Jiang Li, an official with Jiangshan’s publicity department, said they planned to first visit injured students in hospital before meeting with Chinese consulate officials and airline officials.

Wang and Ye were part among 29 students from Jiangshan who were on board to attend a summer camp, sightsee and visit several U.S. universities in California. Parents have told Chinese state media that the 15-day trip cost each student about $5,000.

An additional 30 students from two middle schools in the central Chinese city of Taiyuan planned to visit Columbia and Harvard universities, the University of California, Berkeley, and Hollywood, Times Square and the Lincoln Memorial during their two-week, coast-to-coast itinerary.

Nearly 200,000 of Chinese students studied in the U.S. in 2011-2012, more than any other country and accounting for more than a quarter of the United States’ international student population.

The number is expected to grow, and Chinese families hoping to have their children attend American colleges see such summer trips as another way to gain an edge in applications and to help with the cultural and linguistic acclimation expected of the young students once they are abroad.

The popularity of these summer programs has grown significantly over the past five years, according to Alex Abrahams, the general manager of Shanghai-based Blue Sky Study, which consults families who want to send students abroad.

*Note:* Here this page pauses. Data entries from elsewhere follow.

(* ===== verification/XSemaphore.v ===== *)
(** * src/x_thread.c: the counting semaphore under concurrency

    [x_semaphore_wait] and [x_semaphore_post] of the POSIX build as threads
    that interleave at the granularity of their pthread calls and their
    accesses to [count].  A thread is its program counter; a step picks a
    thread and an [action], the choice the environment makes for it: an
    uncontended call succeeds or fails, a sleeper wakes spuriously,
    [pthread_cond_signal] picks which sleeper it wakes. *)
From S2P Require Import Prelude.

Inductive pc :=
  | Idle                   (* no call in progress *)
  (* x_semaphore_wait *)
  | WLock                  (* at pthread_mutex_lock *)
  | WTest (woken : bool)   (* holds the mutex, at the test of the while loop *)
  | WSleep                 (* inside pthread_cond_wait, mutex released *)
  | WWake                  (* inside pthread_cond_wait, taking the mutex back *)
  | WFail (e : Z)          (* pthread_cond_wait failed: unlock and return it *)
  | WDec (woken : bool)    (* at the decrement of count *)
  | WUnlock                (* at the last pthread_mutex_unlock *)
  (* x_semaphore_post *)
  | PLock | PTest | POver  (* lock, overflow test, unlock and EOVERFLOW *)
  | PInc | PSignal         (* at the increment of count, pthread_cond_signal *)
  | PUnlock (e : Z)        (* at the unlock, then return e *)
  | Ret (rc : Z).          (* the call returned rc *)

Inductive action :=
  | AStart (post : bool)   (* the thread calls post or wait *)
  | AOk                    (* the pthread call succeeds, or plain code *)
  | AErr (e : Z)           (* the pthread call fails with e *)
  | ASpurious              (* the sleeper wakes without a signal *)
  | AWake (j : nat).       (* the signal wakes thread j *)

(** [taken] and [posted] count the decrements and increments (ghost state). *)
Record sem := Sem
  { count : Z; owner : option nat; pcs : list pc; taken : Z; posted : Z }.
(* ===== verification/WinThread.v ===== *)
(** * Threads and synchronisation on Windows (src/x_thread.c, Windows build)

    A plain mutex is an SRW lock, which needs no destruction; a recursive mutex
    and a semaphore's mutex are critical sections, which do.  A thread's handle is
    owned by its structure whether or not it was joined.  The last section has the
    semaphore's operations as interleaved steps. *)
From S2P Require Import Prelude Syscalls Structs Machine Contract DemoOS WinBase.
From S2P Require XSemaphore SemaphoreSpec.

Definition x_thread_error_from_windows (error : Z) : Z :=
  if (error =? ERROR_NOT_ENOUGH_MEMORY) || (error =? ERROR_OUTOFMEMORY) then ENOMEM
  else if error =? ERROR_INVALID_PARAMETER then EINVAL
  else EAGAIN.

Definition x_thread_error_from_wait_result (result : bool) : Z := if result then 0 else EINVAL.

Lemma x_thread_error_pos e : 0 < x_thread_error_from_windows e.
Proof. unfold x_thread_error_from_windows. by repeat case_match. Qed.
#[export] Hint Resolve x_thread_error_pos : xlib.

Section Thread.
Context {os : OS}.

(** ** Threads *)

Definition x_thread_create (thread : bool) (function : Z) (data : ptr) : M (Z * option ptr) :=
  if negb thread || (function =? NULL) then mret (EINVAL, None)
  else
    created ← calloc 40 (WinThread 0 NULL 0 false 0 0);
    if created =? NULL then mret (ENOMEM, Some NULL)
    else
      modify win_thread created (fun t =>
        WinThread function data (wt_result t) (wt_joined t) (wt_handle t) (wt_id t));;
      r ← win (CreateThread created);
      modify win_thread created (fun t =>
        WinThread (wt_function t) (wt_data t) (wt_result t) (wt_joined t) r.1 r.2);;
      if r.1 =? NULL then
        error ← GetLastError; free created;; mret (x_thread_error_from_windows error, Some NULL)
      else mret (0, Some created).

(** The new thread, and the exit code Windows keeps for it. *)
Definition x_thread_entry (call : Z -> ptr -> M Z) (parameter : ptr) : M Z :=
  t ← load win_thread parameter;
  result ← call (wt_function t) (wt_data t);
  modify win_thread parameter (fun t =>
    WinThread (wt_function t) (wt_data t) result (wt_joined t) (wt_handle t) (wt_id t));;
  t ← load win_thread parameter;
  mret (u32 (wt_result t)).

Definition x_thread_join (thread : ptr) (result : bool) : M (Z * option Z) :=
  if thread =? NULL then mret (EINVAL, None)
  else
    t ← load win_thread thread;
    if wt_joined t then mret (EINVAL, None)
    else
      r ← win (WaitForSingleObject (wt_handle t) INFINITE);
      if negb (r =? WAIT_OBJECT_0) then mret (EINVAL, None)
      else
        modify win_thread thread (fun t =>
          WinThread (wt_function t) (wt_data t) (wt_result t) true (wt_handle t) (wt_id t));;
        t ← load win_thread thread;
        mret (0, if result then Some (wt_result t) else None).

Definition x_thread_destroy (thread : ptr) : M unit :=
  if thread =? NULL then mret tt
  else
    t ← load win_thread thread;
    win_ (CloseHandle (wt_handle t));;
    free thread.

(** ** Mutexes *)

Definition x_mutex_create_with_type (mutex : bool) (recursive : bool) : M (Z * option ptr) :=
  if negb mutex then mret (EINVAL, None)
  else
    created ← calloc 56 (WinMutex false);
    if created =? NULL then mret (ENOMEM, Some NULL)
    else
      store created (WinMutex recursive);;
      (if recursive then win_ (InitializeCriticalSection created)
       else win_ (InitializeSRWLock created));;
      mret (0, Some created).

Definition x_mutex_lock (mutex : ptr) : M Z :=
  if mutex =? NULL then mret EINVAL
  else
    m ← load win_mutex mutex;
    (if wm_recursive m then win_ (EnterCriticalSection mutex)
     else win_ (AcquireSRWLockExclusive mutex));;
    mret 0.

Definition x_mutex_try_lock (mutex : ptr) : M Z :=
  if mutex =? NULL then mret EINVAL
  else
    m ← load win_mutex mutex;
    r ← (if wm_recursive m then win (TryEnterCriticalSection mutex)
         else win (TryAcquireSRWLockExclusive mutex));
    mret (if r : bool then 0 else EBUSY).

Definition x_mutex_unlock (mutex : ptr) : M Z :=
  if mutex =? NULL then mret EINVAL
  else
    m ← load win_mutex mutex;
    (if wm_recursive m then win_ (LeaveCriticalSection mutex)
     else win_ (ReleaseSRWLockExclusive mutex));;
    mret 0.

Definition x_mutex_destroy (mutex : ptr) : M unit :=
  if mutex =? NULL then mret tt
  else
    m ← load win_mutex mutex;
    (if wm_recursive m then win_ (DeleteCriticalSection mutex) else mret tt);;
    free mutex.

(** ** Conditions *)

Definition x_condition_create (condition : bool) : M (Z * option ptr) :=
  if negb condition then mret (EINVAL, None)
  else
    created ← calloc 8 (WinCondition tt);
    if created =? NULL then mret (ENOMEM, Some NULL)
    else win_ (InitializeConditionVariable created);; mret (0, Some created).

Definition x_condition_wait (condition mutex : ptr) : M Z :=
  if (condition =? NULL) || (mutex =? NULL) then mret EINVAL
  else
    load win_condition condition;;
    m ← load win_mutex mutex;
    r ← (if wm_recursive m then win (SleepConditionVariableCS condition mutex INFINITE)
         else win (SleepConditionVariableSRW condition mutex INFINITE 0));
    mret (x_thread_error_from_wait_result r).

Definition x_condition_signal (condition : ptr) : M Z :=
  if condition =? NULL then mret EINVAL
  else load win_condition condition;; win_ (WakeConditionVariable condition);; mret 0.
Definition x_condition_broadcast (condition : ptr) : M Z :=
  if condition =? NULL then mret EINVAL
  else load win_condition condition;; win_ (WakeAllConditionVariable condition);; mret 0.
Definition x_condition_destroy (condition : ptr) : M unit :=
  if condition =? NULL then mret tt
  else load win_condition condition;; free condition.

(** ** Semaphore objects and thread-local keys *)

Definition x_semaphore_create (semaphore : bool) (initial_count : Z) : M (Z * option ptr) :=
  if negb semaphore then mret (EINVAL, None)
  else
    created ← calloc 56 (WinSemaphore 0);
    if created =? NULL then mret (ENOMEM, Some NULL)
    else
      store created (WinSemaphore initial_count);;
      win_ (InitializeCriticalSection created);;
      win_ (InitializeConditionVariable created);;
      mret (0, Some created).

Definition x_semaphore_destroy (semaphore : ptr) : M unit :=
  if semaphore =? NULL then mret tt
  else load win_semaphore semaphore;; win_ (DeleteCriticalSection semaphore);; free semaphore.

Definition x_tls_key_create (key : bool) : M (Z * option ptr) :=
  if negb key then mret (EINVAL, None)
  else
    created ← calloc 4 (WinTlsKey 0);
    if created =? NULL then mret (ENOMEM, Some NULL)
    else
      handle ← win TlsAlloc;
      store created (WinTlsKey handle);;
      if handle =? TLS_OUT_OF_INDEXES then free created;; mret (EAGAIN, Some NULL)
      else mret (0, Some created).

Definition x_tls_set (key value : ptr) : M Z :=
  if key =? NULL then mret EINVAL
  else
    k ← load win_tls_key key;
    r ← win (TlsSetValue (wk_handle k) value);
    mret (if r : bool then 0 else EINVAL).
Definition x_tls_get (key : ptr) : M ptr :=
  if key =? NULL then mret NULL
  else k ← load win_tls_key key; win (TlsGetValue (wk_handle k)).
Definition x_tls_key_destroy (key : ptr) : M unit :=
  if key =? NULL then mret tt
  else k ← load win_tls_key key; win_ (TlsFree (wk_handle k));; free key.
End Thread.

(** ** Ownership *)

Section Ownership.
Context {os : OS}.

(** A destructor's proof: run it, then compare what is held. *)
Ltac win_close :=
  intros; match goal with H : ?p <> NULL |- _ => rewrite (proj2 (Z.eqb_neq p NULL) H) end;
  win_run; match goal with H : forall e' t', _ -> _ |- _ => apply H end;
  cbn [held releases acquires win32_releases win32_acquires];
  by rewrite ?res_diff_empty, ?res_union_empty.
(* ===== verification/XProcess.v ===== *)
(** * src/x_process.c: processes, pipes and the environment (POSIX build)

    [fork] answers 0 in the child: a run that continues with 0 is a run of the
    child, which leaves the program by [_exit] or a successful exec ([Halt]).
    Argument and environment vectors are lists of texts; [environ] is the
    process's own environment. *)
From S2P Require Import Prelude Syscalls Structs Machine Contract XFile DemoOS.

Definition WNOHANG : Z := 1.
Definition SIGTERM : Z := 15.
Definition STDIN_FILENO : Z := 0.
Definition STDOUT_FILENO : Z := 1.
Definition STDERR_FILENO : Z := 2.
Definition F_SETFD : Z := 2.
Definition FD_CLOEXEC : Z := 1.

(** The status word of [waitpid] ([WIFEXITED] and the like). *)
Definition WTERMSIG (status : Z) : Z := Z.land status 127.
Definition WIFEXITED (status : Z) : bool := WTERMSIG status =? 0.
Definition WEXITSTATUS (status : Z) : Z := Z.shiftr (Z.land status 65280) 8.
(** [((signed char) ((status & 0x7f) + 1) >> 1) > 0]. *)
Definition WIFSIGNALED (status : Z) : bool :=
  let c := (WTERMSIG status + 1 + 128) mod 256 - 128 in 0 <? Z.shiftr c 1.

Section Process.
Context {os : OS} (environ : list text).

(** A successful exec does not return. *)
Definition exec (c : syscall Z) (path : text) (args env : list text) : M unit :=
  r ← sys c;
  if r =? -1 then mret tt else halt (HExec path args env).
Lemma x_process_error_pos e : 0 < e -> 0 < x_process_error_from_windows e.
Proof.
  intros. unfold x_process_error_from_windows, ERROR_SUCCESS.
  destruct (Z.eqb_spec e 0); [lia|]. by repeat case_match.
Qed.
#[export] Hint Resolve x_process_error_pos : xlib.

Lemma x_process_error_nonneg e : 0 <= x_process_error_from_windows e.
Proof. unfold x_process_error_from_windows. by repeat case_match. Qed.

Section Process.
Context {os : OS}.

(** The code of the last error. *)
Definition process_error : M Z := e ← GetLastError; mret (x_process_error_from_windows e).

Definition x_process_utf8_to_wide (value : cstr) (wide : bool) : M (Z * option ptr) :=
  c ← utf8_to_wide value wide;
  mret (conversion_code x_process_error_from_windows c).

(** ** What a child is started with *)

Definition x_process_open_redirect (path : cstr) (access disposition : Z) (handle : bool)
    : M (Z * option Z) :=
  if is_null path || negb handle then mret (EINVAL, None)
  else
    converted ← x_process_utf8_to_wide path true;
    if negb (converted.1 =? 0) then mret (converted.1, Some NULL)
    else
      let wide_path := default NULL converted.2 in
      path ← load_wide wide_path;
      opened ← win (CreateFileW path access (Z.lor FILE_SHARE_READ FILE_SHARE_WRITE) true disposition);
      free wide_path;;
      if opened =? INVALID_HANDLE_VALUE then error ← process_error; mret (error, Some NULL)
      else mret (0, Some opened).

Definition x_process_duplicate_pipe_for_child (pipe : ptr) (handle : bool) : M (Z * option Z) :=
  if (pipe =? NULL) || negb handle then mret (EINVAL, None)
  else
    p ← load win_pipe pipe;
    r ← win (DuplicateHandle (wpi_handle p) true);
    if negb r.1 then error ← process_error; mret (error, Some NULL)
    else mret (0, Some r.2).

(** The first loop: the size of the block, or the code of an error. *)
Fixpoint block_total (environment : list text) (total : Z) : M (Z + Z) :=
  match environment with
  | [] => mret (inl total)
  | v :: environment =>
      count ← win (MultiByteToWideChar v 0);
      if count.1 =? 0 then error ← process_error; mret (inr error)
      else block_total environment (u64 (total + count.1))
  end.

(** The second loop: the strings one after the other; [offset] is
    [cursor - created]. *)
Fixpoint block_fill (environment : list text) (created : ptr) (total offset : Z) : M (Z + Z) :=
  match environment with
  | [] => mret (inl offset)
  | v :: environment =>
      count ← win (MultiByteToWideChar v (int_of (u64 (total - offset))));
      if count.1 =? 0 then error ← process_error; free created;; mret (inr error)
      else
        write_wide created offset count.2;;
        block_fill environment created total (offset + count.1)
  end.

Definition x_process_build_environment_block (environment : option (list text)) (block : bool)
    : M (Z * option ptr) :=
  if negb block then mret (EINVAL, None)
  else
    match environment with
    | None => mret (0, Some NULL)
    | Some environment =>
        total ← block_total environment 1;
        match total with
        | inr error => mret (error, Some NULL)
        | inl total =>
            created ← calloc_wide total;
            if created =? NULL then mret (ENOMEM, Some NULL)
            else
              offset ← block_fill environment created total 0;
              match offset with
              | inr error => mret (error, Some NULL)
              | inl offset => write_wide created offset [0];; mret (0, Some created)
              end
        end
    end.

(** A stream redirected to a file or to a pipe, or left alone. *)
Definition redirect_stream (path : cstr) (pipe : ptr) (access disposition : Z) : M (Z * option Z) :=
  if negb (is_null path) then x_process_open_redirect path access disposition true
  else if negb (pipe =? NULL) then x_process_duplicate_pipe_for_child pipe true
  else mret (0, Some NULL).

Definition redirected (path : cstr) (pipe : ptr) : bool := negb (is_null path) || negb (pipe =? NULL).

Definition std_handle (handle number : Z) : M Z :=
  if negb (handle =? NULL) then mret handle else win (GetStdHandle number).

(** The wide string, or nothing for a NULL pointer. *)
Definition load_optional (p : ptr) : M (option wtext) :=
  if p =? NULL then mret None else w ← load_wide p; mret (Some w).
Definition load_block (p : ptr) : M (option wtext) :=
  if p =? NULL then mret None else b ← load wide p; mret (Some (units b)).

(** Creating the process, from the prepared arguments on. *)
Definition create_process (created command_line working_directory environment_block : ptr)
    (inherit_handles : bool) (stdin_handle stdout_handle stderr_handle : Z) : M (Z * option ptr) :=
  startup ← (if inherit_handles then
               input ← std_handle stdin_handle STD_INPUT_HANDLE;
               output ← std_handle stdout_handle STD_OUTPUT_HANDLE;
               error ← std_handle stderr_handle STD_ERROR_HANDLE;
               mret (StartupInfo true input output error)
             else mret (StartupInfo false NULL NULL NULL));
  line ← load_wide command_line;
  block ← load_block environment_block;
  directory ← load_optional working_directory;
  r ← win (CreateProcessW line inherit_handles
             (if negb (environment_block =? NULL) then CREATE_UNICODE_ENVIRONMENT else 0)
             block directory startup);
  if negb r.1 then
    error ← process_error;
    close_handle stdin_handle;; close_handle stdout_handle;; close_handle stderr_handle;;
    free environment_block;; free working_directory;; free command_line;; free created;;
    mret (error, Some NULL)
  else
    modify win_process created (fun p => WinProcess (wpr_waited p) (wpr_exit_code p) r.2.1 r.2.2);;
    close_handle stdin_handle;; close_handle stdout_handle;; close_handle stderr_handle;;
    free environment_block;; free working_directory;; free command_line;;
    mret (0, Some created).
Lemma wp_named_semaphore_create name count md e h t Q :
  c_name name ->
  (forall r s', ref_constructor_post (T := x_named_semaphore) (St e h t) r s' -> Q r s') ->
  wp md (x_named_semaphore_create true name count) Q (St e h t).
Proof.
  intros Hc HQ. unfold x_named_semaphore_create. destruct name as [name|]; cbn [is_null negb orb].
  2: { wp_run. apply HQ. ref_fail. }
  wp_step. wp_step; [wp_run; apply HQ; ref_fail|]. wp_step.
  apply wp_with_posix_name; [done|]. intros error n Herr.
  wp_run; apply HQ; [ref_fail..|ref_ok (XNamedSemaphore r)].
Qed.

Lemma wp_named_semaphore_open name md e h t Q :
  c_name name ->
  (forall r s', ref_constructor_post (T := x_named_semaphore) (St e h t) r s' -> Q r s') ->
  wp md (x_named_semaphore_open true name) Q (St e h t).
Proof.
  intros Hc HQ. unfold x_named_semaphore_open. destruct name as [name|]; cbn [is_null negb orb].
  2: { wp_run. apply HQ. ref_fail. }
  wp_step. wp_step; [wp_run; apply HQ; ref_fail|]. wp_step.
  apply wp_with_posix_name; [done|]. intros error n Herr.
  wp_run; apply HQ; [ref_fail..|ref_ok (XNamedSemaphore r)].
Qed.

Lemma shared_res_ok data size :
  data <> NULL -> data <> MAP_FAILED -> shared_res (XSharedMemory data size) = {[ (KMap, data) ]}.
Proof. intros H1 H2. unfold shared_res. cbn. apply Z.eqb_neq in H1 as ->. by apply Z.eqb_neq in H2 as ->. Qed.

(** The end of both constructors: the descriptor is closed again. *)
Lemma shared_made (P : x_shared_memory -> Prop) e h t p data size fd e' t' :
  0 < p -> h !! p = None -> 0 <= fd -> (KFd, fd) ∉ held t ->
  data <> NULL -> data <> MAP_FAILED -> (KMap, data) ∉ held t ∪ got KFd (-1) fd ->
  held t' = ((held t ∪ got KFd (-1) fd) ∪ got KMap MAP_FAILED data) ∖ {[ (KFd, fd) ]} ->
  P (XSharedMemory data size) ->
  constructor_post P (St e h t) (0, Some p) (St e' (<[p := to_obj (XSharedMemory data size)]> h) t').
Proof.
  intros Hp Hnew H0 Hfd Hn Hf Hdata Ht HP. rewrite got_ok in * by lia. rewrite got_ok in Ht by done.
  apply constructor_ok; cbn [h_res shared_memory_handle]; rewrite ?shared_res_ok by done;
    [done|done| | |done].
  - rewrite Ht. apply set_eq. clear -Hfd. set_solver.
  - clear -Hdata. set_solver.
Qed.

(** A failed mapping, the descriptor closed. *)
Lemma shared_failed (P : x_shared_memory -> Prop) e h t p (o : obj) fd rc out e' t' :
  h !! p = None -> 0 < rc -> out = Some NULL -> 0 <= fd -> (KFd, fd) ∉ held t ->
  held t' = (held t ∪ got KFd (-1) fd) ∖ {[ (KFd, fd) ]} ->
  constructor_post P (St e h t) (rc, out) (St e' (delete p (<[p := o]> h)) t').
Proof.
  intros Hp Hrc -> H0 Hfd Ht. rewrite got_ok in Ht by lia.
  apply constructor_fail; [done|by right|by rewrite delete_insert_eq, delete_id|].
  rewrite Ht. by apply held_undo.
Qed.

(** The descriptor both lemmas speak of is the one that was closed. *)
Ltac shared_tac :=
  match goal with
  | |- context [Sclose ?fd] =>
      first [eapply (shared_made _ _ _ _ _ _ _ fd) | eapply (shared_failed _ _ _ _ _ _ fd)]
  end; held_simpl; rewrite ?got_bad, ?res_union_empty; try done; try lia.

Lemma wp_shared_memory_create name size md e h t Q :
  c_name name ->
  (forall r s', constructor_post (fun m => shm_size m = size /\ shm_data m <> NULL) (St e h t) r s' -> Q r s') ->
  wp md (x_shared_memory_create true name size) Q (St e h t).
Proof.
  intros Hc HQ. unfold x_shared_memory_create. destruct name as [name|]; cbn [is_null negb orb].
  2: { wp_run. apply HQ. ctor_fail. }
  wp_step; [wp_run; apply HQ; ctor_fail|].
  wp_step. wp_step; [wp_run; apply HQ; ctor_fail|]. wp_step. wp_step. wp_step.
  apply wp_with_posix_name; [done|]. intros error n Herr.
  wp_run; apply HQ; posts; try absurd_null; rewrite ?insert_insert_eq.
  all: held_hyps; subst.
  all: try (ctor_fail; fail).
  all: shared_tac.
Qed.

Lemma wp_shared_memory_open name md e h t Q :
  c_name name ->
  (forall r s', constructor_post (fun m => 0 < shm_size m < 2 ^ 63 /\ shm_data m <> NULL) (St e h t) r s' -> Q r s') ->
  wp md (x_shared_memory_open true name) Q (St e h t).
Proof.
  intros Hc HQ. unfold x_shared_memory_open. destruct name as [name|]; cbn [is_null negb orb].
  2: { wp_run. apply HQ. ctor_fail. }
  wp_step. wp_step; [wp_run; apply HQ; ctor_fail|]. wp_step.
  apply wp_with_posix_name; [done|]. intros error n Herr.
  wp_run; apply HQ; unfold stat_ok in *; posts; try absurd_null; rewrite ?insert_insert_eq.
  all: held_hyps; subst.
  all: try (ctor_fail; fail).
  all: shared_tac; cbn; rewrite u64_small by (unfold is_u64; lia); split; [lia|done].
Qed.
End Handles.

(** ** Theorems *)

Definition absolute (name : text) : Prop := exists rest, name = "/"%char :: rest.

Section Theorems.
Context {os : OS}.

(** Names that fit name the same kernel object exactly when they agree up to one
    leading slash; each is given to the kernel with that slash and without a
    character more. *)
Theorem posix_names_alias a b :
  nul_free a -> nul_free b -> strlen a < 255 -> strlen b < 255 ->
  (exists n, posix_name_of (Some a) = Some (0, n) /\ (n = a \/ n = "/"%char :: a) /\
     (exists rest, n = "/"%char :: rest) /\ posix_name_of (Some n) = Some (0, n)) /\
  (posix_name_of (Some a) = posix_name_of (Some b) <->
     a = b \/ (a = "/"%char :: b /\ ~ absolute b) \/ (b = "/"%char :: a /\ ~ absolute a)).
Proof.
  assert (forall c : text, strlen c < 255 -> nul_free c ->
    posix_name_of (Some c) = Some (0, posix_name c) /\
    (posix_name c = c /\ (exists rest, c = "/"%char :: rest) \/
     posix_name c = "/"%char :: c /\ (forall rest, c <> "/"%char :: rest))) as Hname.
  { intros c Hlen Hnul.
    assert (posix_name c = c /\ (exists rest, c = "/"%char :: rest) \/
            posix_name c = "/"%char :: c /\ (forall rest, c <> "/"%char :: rest)) as Hc.
    { unfold posix_name. destruct c as [|x c]; [by right|]. cbn.
      destruct (Ascii.eqb_spec x "/"%char) as [->|Hne]; [left|right].
      - split; [done|]. by exists c.
      - split; [done|]. congruence. }
    split; [|done]. rewrite posix_name_of_eq by (done || unfold PTRDIFF_MAX, INT64_MAX; lia).
    rewrite decide_True; [done|]. unfold strlen in *.
    destruct Hc as [[-> _]|[-> _]]; cbn [length]; lia. }
  intros Ha Hb Hla Hlb. destruct (Hname _ Hla Ha) as [-> Hca]. destruct (Hname _ Hlb Hb) as [-> Hcb].
  pose proof (posix_name_nul_free _ Ha) as Hna.
  split.
  - exists (posix_name a). split; [done|]. destruct Hca as [(Hca & rest & Hr)|[Hca Hr]].
    + split; [by left|]. split; [exists rest; congruence|]. rewrite Hca.
      destruct (Hname _ Hla Ha) as [-> _]. by rewrite Hca.
    + split; [by right|]. split; [by exists a|].
      rewrite posix_name_of_eq by (done || unfold PTRDIFF_MAX, INT64_MAX, strlen in *; rewrite ?Hca; cbn [length]; lia).
      rewrite decide_True; rewrite Hca; unfold strlen in *; cbn [posix_name char_at length]; [done|].
      cbn. lia.
  - split.
    + intros [= Heq]. destruct Hca as [[Hca _]|[Hca Hna']], Hcb as [[Hcb _]|[Hcb Hnb]];
        rewrite Hca, Hcb in Heq.
      * by left.
      * right. left. split; [done|]. intros [rest ?]. by eapply Hnb.
      * right. right. split; [done|]. intros [rest ?]. by eapply Hna'.
      * left. congruence.
    + intros [->|[[Hab Hn]|[Hab Hn]]]; [done|..]; do 2 f_equal.
      * destruct Hca as [[Hca _]|[_ Hca]]; [|by destruct (Hca b)].
        destruct Hcb as [[_ Hcb]|[Hcb _]]; [done|]. congruence.
      * destruct Hcb as [[Hcb _]|[_ Hcb]]; [|by destruct (Hcb a)].
        destruct Hca as [[_ Hca]|[Hca _]]; [done|]. congruence.
Qed.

“It’s a significant cost for someone who’s earning an average salary in China,” Abrahams said.

An American education has become desirable among China’s growing number of middle-class families, who believe it can better prepare their children in a globalized economy, and who are less willing to put their children — often their only child — through China’s cruelly competitive education system.

Yan Jiaqi, a Beijing-based education consultant who helps Chinese students apply to U.S. schools, said the summer tours mix having fun with preparing for college.

“Those kids sooner or later will go to U.S. schools, and the trip is an opportunity for them to get to know the U.S. and help them choose a university later,” he said.

While there are no firm figures available on how many students take these trips, the English-language China Daily reported in 2011 that more than 60,000 Chinese students planned to go to summer camps in the U.S., and the number probably has increased substantially in the past two years, according to industry insiders.

Wang and Ye were classmates at a Jiangshan school known for its students’ high academic caliber, the Youth Times said. Wang was class monitor for three years, and teachers and schoolmates described her as excelling in physics and being good at calligraphy and drawing, according to the paper.

Ye also was a top student who excelled in literature, playing the piano, singing, and gymnastics. The Youth Times said Ye recently won a national gymnastics competition and routinely received honors at the school’s annual speech contests.

The two girls were classmates from four years ago and became close friends, the paper said.

The girls posted their last messages on their microblog accounts Thursday and Friday. “Perhaps time can dilute the coffee in the cup, and can polish the outlines of memory,” Wang wrote on her microblog Friday.

Her final message was simply the word “go.”

Of the 291 passengers onboard, 141 were Chinese. At least 70 Chinese students and teachers were on the plane heading to summer camps, according to education authorities in China.